[Extracted records]

(** * Telegram Secretary: message ledger, scorer, intake, batch selector
      and label callback

    A shallow embedding of the Python sources [utils.py], [userbot.py],
    [scheduler.py] and [bot.py], and of the session and the URL conversion
    of [database.py].

    Conventions of the model
    - Python [int] is [Z]; [bool] is [bool]; [Optional[T]] is [option T].
    - Python [str] is [string], one character per code point; the texts
      of the model are made of the code points below 256, on which
      [str.lower], [str.strip] and the class [\w] of [re] are given by the
      tables below, and [len] is [String.length].
    - A naive UTC [datetime] is a [Z] counting microseconds; a
      [timedelta(hours=h)] is [h * 3600000000].
    - The message table is the list of its rows; the primary key [id] is
      unique ([pk_unique]).
    - Collaborators that can fail (Telegram delivery, the storage session,
      the local summarizer) are oracles passed to the operation, and the
      calls made to them are recorded in a trace of events. *)

From Stdlib Require Import ZArith String Ascii List Lia Bool.
From Stdlib Require DecimalString DecimalZ DecimalPos.
From stdpp Require Import base list sets sorting relations.

Local Open Scope string_scope.
Local Open Scope list_scope.
Local Open Scope Z_scope.

(** ** Data model *)

(** The row type of the [messages] table, with the attributes that the
    sources read and write on [Message] objects. *)
Record Message := mkMessage {
  id : Z;
  telegram_message_id : Z;
  chat_id : Z;
  chat_title : option string;
  chat_type : string;
  user_id : Z;
  user_name : option string;
  message_text : option string;
  timestamp : Z;
  has_mention : bool;
  is_question : bool;
  message_length : Z;
  priority_score : Z;
  topic_summary : option string;
  label : option string;
  labeled_at : option Z;
  included_in_summary : bool;
  summary_sent_at : option Z;
  warning_sent : bool;
  warning_sent_at : option Z
}.

(** [config.SchedulerConfig] *)
Record SchedulerConfig := mkSchedulerConfig {
  summary_interval_hours : Z;
  max_messages_per_summary : nat;
  min_priority_score : Z;
  warning_threshold_score : Z
}.

Definition ledger := list Message.

(** ** utils.py: the scorer *)

Definition SCORE_MENTION : Z := 3.
Definition SCORE_QUESTION : Z := 2.
Definition SCORE_LONG_MESSAGE : Z := 1.
Definition SCORE_HIGH_PRIORITY_USER : Z := 2.
Definition MIN_LONG_MESSAGE_LENGTH : Z := 100.

(** Python [len] on a [str]. *)
Definition len (s : string) : Z := Z.of_nat (String.length s).

(** Truth value of an [Optional[str]]: [None] and the empty string are
    false. *)
Definition truthy (t : option string) : bool :=
  match t with
  | None => false
  | Some EmptyString => false
  | Some (String _ _) => true
  end.

Definition calculate_priority_score
    (message_text : option string)
    (has_mention is_question is_high_priority_user : bool) : Z :=
  let score := 0 in
  let score := if has_mention then score + SCORE_MENTION else score in
  let score := if is_question then score + SCORE_QUESTION else score in
  let score :=
    match message_text with
    | Some s =>
        if truthy message_text && (MIN_LONG_MESSAGE_LENGTH <? len s)
        then score + SCORE_LONG_MESSAGE else score
    | None => score
    end in
  let score :=
    if is_high_priority_user then score + SCORE_HIGH_PRIORITY_USER
    else score in
  score.

(** [len(message_text) if message_text else 0], the text length that
    [save_message] stores with the row. *)
Definition text_length (message_text : option string) : Z :=
  match message_text with
  | Some s => if truthy message_text then len s else 0
  | None => 0
  end.

(** ** utils.py: the feature extractor *)

(** Characters are code points below 256, read through [nat_of_ascii]. *)
Definition code (c : ascii) : nat := nat_of_ascii c.

Definition between (lo hi n : nat) : bool := (lo <=? n)%nat && (n <=? hi)%nat.

(** [str.lower] on one code point below 256: the capital letters [A-Z] and
    the capital letters [U+00C0 .. U+00DE] without the multiplication sign
    [U+00D7] move up by 32. *)
Definition lower_char (c : ascii) : ascii :=
  let n := code c in
  if between 65 90 n || (between 192 222 n && negb (n =? 215)%nat)
  then ascii_of_nat (n + 32) else c.

Fixpoint lower (s : string) : string :=
  match s with
  | EmptyString => EmptyString
  | String c r => String (lower_char c) (lower r)
  end.

(** The class [\w] of [re] on [str] patterns: the alphanumeric code points
    and the underscore. *)
Definition is_word (c : ascii) : bool :=
  let n := code c in
  between 48 57 n || between 65 90 n || between 97 122 n || (n =? 95)%nat
  || (n =? 170)%nat || (n =? 178)%nat || (n =? 179)%nat || (n =? 181)%nat
  || (n =? 185)%nat || (n =? 186)%nat || between 188 190 n
  || between 192 214 n || between 216 246 n || between 248 255 n.

(** The code points that [str.strip] treats as white space. *)
Definition is_space (c : ascii) : bool :=
  let n := code c in
  between 9 13 n || between 28 32 n || (n =? 133)%nat || (n =? 160)%nat.

(** The code points that [int] skips around a literal: the separators
    [U+001C .. U+001F] are not among them. *)
Definition is_int_space (c : ascii) : bool :=
  let n := code c in
  between 9 13 n || (n =? 32)%nat || (n =? 133)%nat || (n =? 160)%nat.

(** [needle in hay] *)
Fixpoint contains (needle hay : string) : bool :=
  String.prefix needle hay ||
  match hay with
  | EmptyString => false
  | String _ r => contains needle r
  end.

(** The longest run of [\w] at the head of [s]. *)
Fixpoint word_run (s : string) : string :=
  match s with
  | String c r => if is_word c then String c (word_run r) else EmptyString
  | EmptyString => EmptyString
  end.

(** [re.match(r"@\w+", s)]: the matched token, when [s] starts with one. *)
Definition match_mention (s : string) : option string :=
  match s with
  | String "@" r =>
      match word_run r with
      | EmptyString => None
      | w => Some (String "@" w)
      end
  | _ => None
  end.

(** [re.search(r"@\w+", s)]: the leftmost match. *)
Fixpoint search_mention (s : string) : option string :=
  match match_mention s with
  | Some tok => Some tok
  | None =>
      match s with
      | EmptyString => None
      | String _ r => search_mention r
      end
  end.

(** [bool(x)] of an optional match object. *)
Definition is_match (m : option string) : bool :=
  match m with Some _ => true | None => false end.

Definition detect_mention (text username : option string) : bool :=
  match text with
  | None => false
  | Some t =>
      if negb (truthy text) then false
      else
        match username with
        | Some u =>
            if truthy username
            then contains (String "@" u) (lower t)
                 || is_match (search_mention t)
            else is_match (search_mention t)
        | None => is_match (search_mention t)
        end
  end.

[/Extracted records]

= Assigned task =
Exactly as they stand, please print the lines from the first line of the records above down to the line that includes "From Stdlib Require Import", both of those included and no others.

= Solution to this task =
(** * Telegram Secretary: message ledger, scorer, intake, batch selector
      and label callback

    A shallow embedding of the Python sources [utils.py], [userbot.py],
    [scheduler.py] and [bot.py], and of the session and the URL conversion
    of [database.py].

    Conventions of the model
    - Python [int] is [Z]; [bool] is [bool]; [Optional[T]] is [option T].
    - Python [str] is [string], one character per code point; the texts
      of the model are made of the code points below 256, on which
      [str.lower], [str.strip] and the class [\w] of [re] are given by the
      tables below, and [len] is [String.length].
    - A naive UTC [datetime] is a [Z] counting microseconds; a
      [timedelta(hours=h)] is [h * 3600000000].
    - The message table is the list of its rows; the primary key [id] is
      unique ([pk_unique]).
    - Collaborators that can fail (Telegram delivery, the storage session,
      the local summarizer) are oracles passed to the operation, and the
      calls made to them are recorded in a trace of events. *)

From Stdlib Require Import ZArith String Ascii List Lia Bool.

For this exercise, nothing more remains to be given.